COMPUTER IMPLEMENTED METHOD FOR INDEXING REFERENCE GENOME
    1.
    发明申请
    COMPUTER IMPLEMENTED METHOD FOR INDEXING REFERENCE GENOME 审中-公开
    用于索引基因组索引的计算机实现方法

    公开(公告)号:WO2010104608A3

    公开(公告)日:2010-12-16

    申请号:PCT/US2010000772

    申请日:2010-03-15

    Inventor: ROTH CHANTAL

    CPC classification number: G06F19/22

    Abstract: A method for indexing a reference genome is provided. The method includes selecting a reference genome to index, calculating a first minimum index region size, assigning a first position number to a first index region of the reference genome, assigning a second position number to a second index region of the reference genome, and storing the association of the first and second position numbers to index regions in a hash table. The size of the first index region can be greater than or equal to the first minimum index region size. The second index region can overlap with at least one base included in the first index region. The first minimum index region size can be calculated based on the reference genome size. In yet other embodiments of the present teachings, a method for mapping a sequence read to a reference genome is provided wherein a sequence read is compared to the index regions stored in the indexing hash table, and the sequence read is mapped to and aligned against a location on the reference genome. Systems configured to carry out the methods are also provided.

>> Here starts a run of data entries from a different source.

(* ===== verification/Repair.v ===== *)
(** * The identity repair: audit, apply, verify, resume

    [internal/core/idmap/repair_service.go]. The evidence source, the sparse
    rebuilder and the global fence are interfaces of the package and parameters
    here; the point mover and the repository are those of [RepairStore]. *)

From stdpp Require Import base tactics gmap strings list sorting.
From Stdlib Require Import ZArith Lia.
From S2P Require Import Prelude GoLib NsNames NsLedger NsService Utf8 RepairStore.

Record CollectionEvidence := {
  ce_Collection : string;
  ce_EntityType : string;
  ce_NumericID : Z;
  ce_StringID : string;
  ce_PayloadHash : string;
  ce_VectorHash : string;
}.

Record NamespaceEvidence := {
  ne_Namespace : string;
  ne_Mappings : gmap string (gmap string Z);
  ne_Points : list CollectionEvidence;
  ne_DenseCollections : gset string;
}.

(** ** The audit *)

Definition us : Ascii.ascii := Ascii.ascii_of_nat 31.

Definition key (entityType stringID : string) : string := entityType +:+ String us stringID.

Fixpoint splitKey (k : string) : string * string * bool :=
  match k with
  | EmptyString => ("", "", false)
  | String c k' =>
      if decide (c = us) then ("", k', true)
      else let '(e, s, ok) := splitKey k' in
           if ok : bool then (String c e, s, true) else (k, "", false)
  end.
(** One copy keeps the vector. *)
Lemma held_copy olds target c p old w :
  old ∈ olds → old ≠ target →
  let '(e, w') := mover_CopyPointVerified c old target w in
  only_targets [c] target (points w) (points w') ∧
  (held olds target c p (points w) → held olds target c p (points w') ∧
     (e = [] → points w' !! (c, target) = Some p)).
Proof.
  intros Hold Hne. pose proof (mover_Copy_spec c old target w Hne) as H.
  destruct (mover_CopyPointVerified c old target w) as [e w'].
  destruct H as (_ & Hnone & Hsome).
  assert (∀ p', only_targets [c] target (points w) (<[(c, target) := p']> (points w))) as Hins.
  { intros p' c' i Hci. rewrite lookup_insert_ne; [done|]. intros [= <- <-]. set_solver. }
  assert (∀ p' id, id ≠ target → <[(c, target) := p']> (points w) !! (c, id) = points w !! (c, id)) as Hid.
  { intros p' id ?. rewrite lookup_insert_ne; [done|congruence]. }
  split.
  { destruct (points w !! (c, old)) as [po|] eqn:Ho; [|by destruct (Hnone eq_refl) as [_ ->]].
    destruct (Hsome po eq_refl) as [[_ ->]|[_ [->|[p' ->]]]]; done. }
  intros [(id & Hid1 & Hid2 & Hidp & Hb)|[Ht Hb]].
  - destruct (decide (old = id)) as [->|Hoi].
    + destruct (Hsome p Hidp) as [[-> ->]|[He Hw]].
      * rewrite lookup_insert_eq. split; [|done]. left. exists id.
        rewrite Hid by done. split_and!; try done. intros b **. rewrite Hid by done. auto.
      * split; [|done]. left. exists id. destruct Hw as [->|[p' ->]]; [done|].
        rewrite Hid by done. split_and!; try done. intros b **. rewrite Hid by done. auto.
    + destruct Hnone as [He ->]; [by apply Hb|]. split; [|done]. left. by exists id.
  - destruct Hnone as [He ->]; [by apply Hb|]. split; [|done]. by right.
Qed.

Lemma copy_olds_nop c target l w :
  Forall (λ o, o = target) l → copy_olds c target l w = ([], w).
Proof. induction 1 as [|o l -> _ IH]; [done|]. cbn [copy_olds]. by rewrite decide_True. Qed.

Lemma copy_olds_spec olds target c p l w :
  (∀ o, o ∈ l → o ∈ olds) →
  let '(e, w') := copy_olds c target l w in
  only_targets [c] target (points w) (points w') ∧
  (held olds target c p (points w) → held olds target c p (points w') ∧
     (e = [] → (∃ o, o ∈ l ∧ o ≠ target) → points w' !! (c, target) = Some p)).
Proof.
  revert w. induction l as [|o l IH]; intros w Hl.
  { cbn. split; [done|]. intros Hh. split; [done|]. intros _ (o & ? & _). set_solver. }
  cbn [copy_olds]. case_decide as Ho.
  { specialize (IH w ltac:(set_solver)). destruct (copy_olds c target l w) as [e w'].
    destruct IH as [IH1 IH2]. split; [done|]. intros Hh. destruct (IH2 Hh) as [? IH3]. split; [done|].
    intros He (o' & [->|?]%elem_of_cons & ?); [done|]. apply IH3; [done|by exists o']. }
  unfold bind. pose proof (held_copy olds target c p o w ltac:(set_solver) Ho) as H1.
  destruct (mover_CopyPointVerified c o target w) as [e1 w1].
  destruct H1 as [Hot1 Hh1]. destruct e1 as [|x e1]; go.
  2: { split; [done|]. intros Hh. split; [by apply Hh1|done]. }
  destruct (decide (Forall (λ o', o' = target) l)) as [Hnop|Hex].
  { rewrite copy_olds_nop by done. split; [done|]. intros Hh. destruct (Hh1 Hh) as [? ?]. auto. }
  apply not_Forall_Exists, Exists_exists in Hex as (o' & Ho' & Hne); [|apply _].
  specialize (IH w1 ltac:(set_solver)). destruct (copy_olds c target l w1) as [e w'].
  destruct IH as [IH1 IH2]. split; [by etrans|]. intros Hh. destruct (Hh1 Hh) as [Hh' _].
  destruct (IH2 Hh') as [? IH3]. split; [done|]. intros He _. apply IH3; [done|by exists o'].
Qed.
(* ===== verification/Embedder.v ===== *)
(** * The catalog embedder

    [internal/embedder]: the repository of [catalog_items], the service that
    embeds one item, the stream worker, the recovery sweeper and the re-embed
    watcher. Other processes work on the same stores: a script says what they
    commit before each statement. Metrics, logs and the progress events of the
    admin plane are left out; the text of an error is a parameter. *)

From stdpp Require Import base tactics gmap sets strings list sorting.
From Stdlib Require Import ZArith Lia Ascii.
From S2P Require Import Prelude GoLib NsNames NsLedger NsService Float64 NamespaceConfig Strategy StreamConsumer Catalog.

(** ** Stores *)

#[export] Instance CatalogState_eq_dec : EqDecision CatalogState.
Proof. solve_decision. Defined.

Record EmbedPoint := {
  eb_object_id : string;
  eb_namespace : string;
  eb_strategy_id : string;
  eb_strategy_version : string;
  eb_embedded_at : Z;
  eb_created_at : option Z;
  eb_vector : list float32;
}.

(** A dense collection: the size and distance it was created with, and its
    points. *)
Inductive DenseDistance := DistanceCosine | DistanceDot.

Record EmbedCollection := {
  cl_size : Z;
  cl_distance : DenseDistance;
  cl_points : gmap Z EmbedPoint;
}.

    Abstract translation: 提供了用于索引参考基因组的方法。 该方法包括选择参考基因组来索引,计算第一最小索引区大小,将第一位置号分配给参考基因组的第一索引区,将第二位置号分配给参考基因组的第二索引区,以及存储 将第一和第二位置编号关联到散列表中的索引区域。 第一索引区域的大小可以大于或等于第一最小索引区域大小。 第二索引区域可以与第一索引区域中包括的至少一个基底重叠。 可以基于参考基因组大小来计算第一最小索引区域大小。 在本教导的其他实施例中,提供了一种用于将读取的序列映射到参考基因组的方法,其中将序列读取与存储在索引化哈希表中的索引区域进行比较,并且将序列读取映射到并与 在参考基因组上的位置。 还提供了配置为执行这些方法的系统。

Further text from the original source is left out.